The code behind it: standard error by simulation¶
Part 2 · Lesson 11 · the code behind it · data: Ames housing (same as Lesson 11)
↩ A companion to Lesson 11: Estimation & standard error.
↩ Back: Lesson 11: Estimation & standard error · ↑ Course map · Also: Another dataset →
In Lesson 11 you watched the standard error appear — thousands of sample means dancing around the true average house size, with their spread landing exactly on $\sigma/\sqrt{n}$. It looked like the formula predicted the simulation. This companion opens the hood: you'll build that simulation yourself, so "standard error" stops being a formula you're handed and becomes a few lines of code you could write from memory.
Same Ames homes, same headline numbers — but the focus shifts from what the standard error means to how you compute and confirm it in Python. We'll go in the order a programmer actually works:
- The goal — what we're building.
- The data in code — load the population, find its true $\mu$ and $\sigma$.
- Build it step by step — one estimate, then many; show the spread of the estimates is $\sigma/\sqrt{n}$, the $\sqrt{n}$ law, unbiasedness, and the SE from one sample.
- The idiom — the explicit
for-loop vs. the vectorized(reps, n)array (and why the array wins). - Refactor into functions — your own
standard_error()andsampling_distribution(). - Now you code — predict-then-run exercises.
- What you learned — the coding and the statistics.
You don't need Lesson 11 fresh in mind, but it helps. Run each grey cell with Shift + Enter, top to bottom.
New to notebooks? The grey boxes below are code. Click one and press Shift + Enter to run it — the result (a number, a table, or a chart) appears right underneath. Run them top to bottom. You do not need to understand the first "Setup" cell — it just loads the tools and the data, so run it and move on. And you can't break anything: re-running a cell is always safe. (Brand new to all this? The five-minute Lesson 0 — How these notebooks work shows you the basics first.)
1) The goal¶
By the end of this notebook you'll have written the engine behind Lesson 11: code that treats a real dataset as a known population, draws thousands of samples from it, and measures how far a sample average typically lands from the truth — the standard error. With it you'll numerically confirm the famous formula $\text{SE} = \sigma/\sqrt{n}$, watch the $\sqrt{n}$ law (quadruple the sample, halve the error), see that the sample mean is unbiased, and learn how to estimate the SE from the single sample you'd actually have in real life.
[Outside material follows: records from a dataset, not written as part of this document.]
(** A step of the matcher consumes a text the pattern parses and adds
    the groups of that parse to the captures. *)
Lemma matches_parses (r : regex) (x y : mstate) :
  matches r x y ->
  exists t cs, parses r t cs
               /\ rest x = (t ++ rest y)%string
               /\ pos y = pos x + String.length t
               /\ caps y = cs ++ caps x.
Proof.
  induction 1 as [x | p k c s cs Hp
                 | r1 r2 x y z _ (t1 & c1 & P1 & E1 & N1 & C1) _ (t2 & c2 & P2 & E2 & N2 & C2)
                 | r1 r2 x y _ (t & cs & P & E & N & C)
                 | r1 r2 x y _ (t & cs & P & E & N & C)
                 | greedy min max p n x y Hc Hmin Hmax
                 | i r x y Hm (t & cs & P & E & N & C)
                 | x _ | x _].
  - exists "", []; repeat split; [constructor | simpl; lia].
  - exists (String c ""), []; repeat split; [constructor; exact Hp | simpl; lia].
  - exists (t1 ++ t2)%string, (c2 ++ c1); repeat split.
    + constructor; assumption.
    + rewrite E1, E2, append_assoc; reflexivity.
    + rewrite N2, N1, length_append; lia.
    + rewrite C2, C1, app_assoc; reflexivity.
  - exists t, cs; repeat split; auto; apply parses_Alt_l, P.
  - exists t, cs; repeat split; auto; apply parses_Alt_r, P.
  - apply consumes_advance in Hc as (t & E & N & L & A & C).
    exists t, []; repeat split; auto; try lia.
    constructor; [exact A | lia | intros m Hm; specialize (Hmax m Hm); lia].
  - exists t, ((i, t) :: cs); repeat split; simpl; auto.
    + constructor; exact P.
    + rewrite (consumed_advance x y t E N), C; reflexivity.
  - exists "", []; repeat split; [constructor | simpl; lia].
  - exists "", []; repeat split; [constructor | simpl; lia].
Qed.

Lemma matches_startsAnchored (r : regex) (x y : mstate) :
  matches r x y -> startsAnchored r = true -> pos x = 0.
Proof. induction 1; simpl; intros A; try discriminate; auto. Qed.

Lemma matches_endsAnchored (r : regex) (x y : mstate) :
  matches r x y -> endsAnchored r = true -> rest y = EmptyString.
Proof. induction 1; simpl; intros A; try discriminate; auto. Qed.

(** What a successful [match] tells: the subject is the text before the
    match, the matched text and the text after it; the matched text
    parses under the pattern with exactly the captured groups; a pattern
    that starts with [^] matched at the start, one that ends with [$] up
    to the end. *)
Lemma exec_parses (r : regex) (s : string) (m : matchResult) :
  exec r s = Some m ->
  exists before : string,
    s = (before ++ whole m ++ after m)%string
    /\ index m = String.length before
    /\ parses r (whole m) (groups m)
    /\ (startsAnchored r = true -> before = EmptyString)
    /\ (endsAnchored r = true -> after m = EmptyString).
Proof.
  intros H.
  apply searchFrom_sound in H as (before & from & y & -> & Hi & Hm & Hg & Ha & Hw).
  destruct (matches_parses _ _ _ Hm) as (t & cs & P & E & N & C); simpl in *.
  assert (Hwhole : whole m = t).
  { rewrite Hw, E, N.
    replace (index m + String.length t - index m) with (String.length t) by lia.
    apply substring_prefix. }
  exists before; rewrite Hwhole, Hg, Ha, C, app_nil_r; repeat split; auto.
  - rewrite E; reflexivity.
  - intros A; pose proof (matches_startsAnchored _ _ _ Hm A) as Z; simpl in Z.
    destruct before; [reflexivity | simpl in Hi; lia].
  - intros A; exact (matches_endsAnchored _ _ _ Hm A).
Qed.

(** ** Reading a parse *)

Lemma parses_Cat_inv (r1 r2 : regex) (t : string) (cs : captures) :
  parses (Cat r1 r2) t cs ->
  exists t1 t2 cs1 cs2, t = (t1 ++ t2)%string /\ cs = cs2 ++ cs1
                        /\ parses r1 t1 cs1 /\ parses r2 t2 cs2.
Proof. inversion 1; subst; eauto 10. Qed.

Lemma parses_Class_inv (p : ascii -> bool) (t : string) (cs : captures) :
  parses (Class p) t cs -> exists c, t = String c "" /\ cs = [] /\ p c = true.
Proof. inversion 1; subst; eauto. Qed.

Lemma parses_Repeat_inv (g : bool) (min : nat) (max : option nat) (p : ascii -> bool)
  (t : string) (cs : captures) :
  parses (Repeat g min max p) t cs ->
  cs = [] /\ allChars p t = true /\ min <= String.length t
  /\ (forall m, max = Some m -> String.length t <= m).
Proof. inversion 1; subst; auto. Qed.

Lemma parses_Group_inv (i : nat) (r : regex) (t : string) (cs : captures) :
  parses (Group i r) t cs -> exists cs', cs = (i, t) :: cs' /\ parses r t cs'.
Proof. inversion 1; subst; eauto. Qed.

Lemma parses_Bol_inv (t : string) (cs : captures) :
  parses Bol t cs -> t = "" /\ cs = [].
Proof. inversion 1; auto. Qed.

Lemma parses_Eol_inv (t : string) (cs : captures) :
  parses Eol t cs -> t = "" /\ cs = [].
Proof. inversion 1; auto. Qed.

Lemma parses_Empty_inv (t : string) (cs : captures) :
  parses Empty t cs -> t = "" /\ cs = [].
Proof. inversion 1; auto. Qed.

Lemma parses_Alt_inv (r1 r2 : regex) (t : string) (cs : captures) :
  parses (Alt r1 r2) t cs -> parses r1 t cs \/ parses r2 t cs.
Proof. inversion 1; auto. Qed.

(** A literal parses itself and captures nothing. *)
Lemma parses_Lit_inv (w t : string) (cs : captures) :
  parses (Lit w) t cs -> t = w /\ cs = [].
Proof.
  revert t cs; induction w as [|c w IH]; intros t cs H.
  - apply parses_Empty_inv in H; exact H.
  - destruct w as [|c' w'].
    + apply parses_Class_inv in H as (c0 & -> & -> & Hc).
      apply Ascii.eqb_eq in Hc; subst; auto.
    + change (Lit (String c (String c' w'))) with (Cat (Chr c) (Lit (String c' w'))) in H.
      apply parses_Cat_inv in H as (t1 & t2 & cs1 & cs2 & -> & -> & H1 & H2).
      apply parses_Class_inv in H1 as (c0 & -> & -> & Hc).
      apply Ascii.eqb_eq in Hc; subst.
      apply IH in H2 as [-> ->]; auto.
Qed.

End MatchShape.

Section ParseFacts.
Import JsString JsRegExp JsRegExpSemantics.

Lemma parses_minLength (r : regex) (t : string) (cs : captures) :
  parses r t cs -> minLength r <= String.length t.
Proof.
  induction 1; simpl; try lia.
  rewrite length_append; lia.
Qed.

Lemma parses_noGroups (r : regex) (t : string) (cs : captures) :
  parses r t cs -> noGroups r = true -> cs = [].
Proof.
  induction 1; simpl; intros G; try reflexivity; try discriminate.
  - apply andb_true_iff in G as [G1 G2].
    rewrite (IHparses1 G1), (IHparses2 G2); reflexivity.
  - apply andb_true_iff in G as [G1 G2]; auto.
  - apply andb_true_iff in G as [G1 G2]; auto.
Qed.

Lemma truthy_length (t : string) : 1 <= String.length t -> truthy t = true.
Proof. destruct t; simpl; [lia | reflexivity]. Qed.

Lemma allChars_impl (p q : ascii -> bool) (t : string) :
  (forall c, p c = true -> q c = true) -> allChars p t = true -> allChars q t = true.
Proof.
  intros Hpq; induction t as [|c t IH]; simpl; [reflexivity|].
  intros H; apply andb_true_iff in H as [Hc Ht].
  rewrite (Hpq c Hc), (IH Ht); reflexivity.
Qed.

Lemma allChars_app (p : ascii -> bool) (a b : string) :
  allChars p (a ++ b) = allChars p a && allChars p b.
Proof.
  induction a as [|c a IH]; simpl; [reflexivity|].
  rewrite IH, andb_assoc; reflexivity.
Qed.

(** [split] cuts at every separator and nowhere else. *)
Lemma splitAux_plain (sep : ascii) (t cur : string) :
  allChars (fun c => negb (Ascii.eqb c sep)) t = true ->
  splitAux sep cur t = [(cur ++ t)%string].
Proof.
  revert cur; induction t as [|c t IH]; intros cur H; simpl.
  - rewrite append_nil_r; reflexivity.
  - simpl in H; apply andb_true_iff in H as [Hc Ht].
    apply negb_true_iff in Hc; rewrite Hc, (IH _ Ht), append_assoc; reflexivity.
Qed.

Lemma splitAux_cut (sep : ascii) (t u cur : string) :
  allChars (fun c => negb (Ascii.eqb c sep)) t = true ->
  splitAux sep cur (t ++ String sep u) = (cur ++ t)%string :: splitAux sep "" u.
Proof.
  revert cur; induction t as [|c t IH]; intros cur H; simpl.
  - rewrite Ascii.eqb_refl, append_nil_r; reflexivity.
  - simpl in H; apply andb_true_iff in H as [Hc Ht].
    apply negb_true_iff in Hc; rewrite Hc, (IH _ Ht), append_assoc; reflexivity.
Qed.

End ParseFacts.

(* ================================================================== *)
(** * What [parseDate] accepts *)
(* ================================================================== *)

Section FabDateFacts.
Import JsString JsNumber JsRegExp JsRegExpSemantics FabCommon.






(** A month in small letters: DATE matches the text, [parseDate] gives
    nothing, and the transaction line is not recorded. *)
Lemma small_letter_month_is_dropped :
  hasDatePrefix "01 Jan 2024" = true
  /\ parseDate "01 Jan 2024" = None
  /\ Fab.parseTransaction
       "01 Jan 2024 01 Jan 2024 POS Settlement GROCERY STORE DUBAI AED 150 150.00 9,850.00"
     = None.
Proof. vm_compute; repeat split; reflexivity. Qed.

End FabDateFacts.

(* ================================================================== *)
(** * What the patterns of the plugin match *)
(* ================================================================== *)

Section PatternFacts.
Import JsString JsNumber JsRegExp JsRegExpSemantics FabCommon.

Ltac read_parse :=
  repeat match goal with
         | H : parses (Cat _ _) _ _ |- _ =>
             let t1 := fresh "t" in let t2 := fresh "t" in
             let c1 := fresh "cs" in let c2 := fresh "cs" in
             apply parses_Cat_inv in H as (t1 & t2 & c1 & c2 & -> & -> & ? & ?)
         | H : parses (Group _ _) _ _ |- _ =>
             let c := fresh "cs" in apply parses_Group_inv in H as (c & -> & ?)
         | H : parses Bol _ _ |- _ => apply parses_Bol_inv in H as [-> ->]
         | H : parses Eol _ _ |- _ => apply parses_Eol_inv in H as [-> ->]
         | H : parses (Lit _) _ _ |- _ => apply parses_Lit_inv in H as [-> ->]
         end.

Lemma parses_Exactly (n : nat) (p : ascii -> bool) (t : string) (cs : captures) :
  parses (Exactly n p) t cs ->
  cs = [] /\ String.length t = n /\ allChars p t = true.
Proof.
  intros H; apply parses_Repeat_inv in H as (-> & A & L & U).
  specialize (U n eq_refl); repeat split; [lia | exact A].
Qed.

Lemma parses_Chr (c : ascii) (t : string) (cs : captures) :
  parses (Chr c) t cs -> cs = [] /\ t = String c "".
Proof.
  intros H; apply parses_Class_inv in H as (c0 & -> & -> & E).
  apply Ascii.eqb_eq in E; subst; auto.
Qed.

Lemma parses_Plus (p : ascii -> bool) (t : string) (cs : captures) :
  parses (Plus p) t cs -> cs = [] /\ 1 <= String.length t /\ allChars p t = true.
Proof. intros H; apply parses_Repeat_inv in H as (-> & A & L & _); auto. Qed.

Lemma parses_PlusLazy (p : ascii -> bool) (t : string) (cs : captures) :
  parses (PlusLazy p) t cs -> cs = [] /\ 1 <= String.length t /\ allChars p t = true.
Proof. intros H; apply parses_Repeat_inv in H as (-> & A & L & _); auto. Qed.

(** A text of the shape DATE is two digits, a space, three word
    characters, a space and four digits. *)
Lemma dateShape_text (t : string) (cs : captures) :
  parses dateShape t cs ->
  cs = [] /\ String.length t = 11 /\ forall u, hasDatePrefix (t ++ u) = true.
Proof.
  unfold dateShape; cbn [Seq]; intros H; read_parse.
  repeat match goal with
         | H : parses (Exactly _ _) _ _ |- _ =>
             apply parses_Exactly in H as (-> & ? & ?)
         | H : parses (Chr _) _ _ |- _ => apply parses_Chr in H as (-> & ->)
         end.
  repeat match goal with
         | L : String.length ?t = _ |- _ =>
             is_var t; repeat (destruct t as [|? t]; simpl in L; try lia); clear L
         end.
  simpl in *.
  repeat match goal with
         | H : _ && _ = true |- _ => apply andb_true_iff in H as [? ?]
         end.
  repeat split; auto.
  intros u; unfold hasDatePrefix; simpl.
  repeat match goal with H : _ = true |- _ => rewrite H; clear H end.
  reflexivity.
Qed.

Lemma digit_not_space (c : ascii) : digit c = true -> Ascii.eqb c " " = false.
Proof. destruct (Ascii.eqb_spec c " ") as [->|]; [discriminate | reflexivity]. Qed.

Lemma word_not_space (c : ascii) : word c = true -> Ascii.eqb c " " = false.
Proof. destruct (Ascii.eqb_spec c " ") as [->|]; [discriminate | reflexivity]. Qed.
Nothing here needs new statistics; everything is the Python underneath the simulation the core lesson ran for you.
The tools we'll use, and what each is for:
| Tool | What it is | What we use it for |
|---|---|---|
| pandas | tables (DataFrame) and columns (Series) |
loading the CSV and pulling out the area column |
| NumPy | fast math on whole arrays at once | the random sampling, the averaging, the $\sqrt{n}$ checks |
| matplotlib | plotting | the SE-vs-$n$ curve |
The one new tool is NumPy's random generator, rng = np.random.default_rng(0). The 0 is a seed: it
fixes the dice so the notebook gives the same "random" numbers every time it runs (reproducible results).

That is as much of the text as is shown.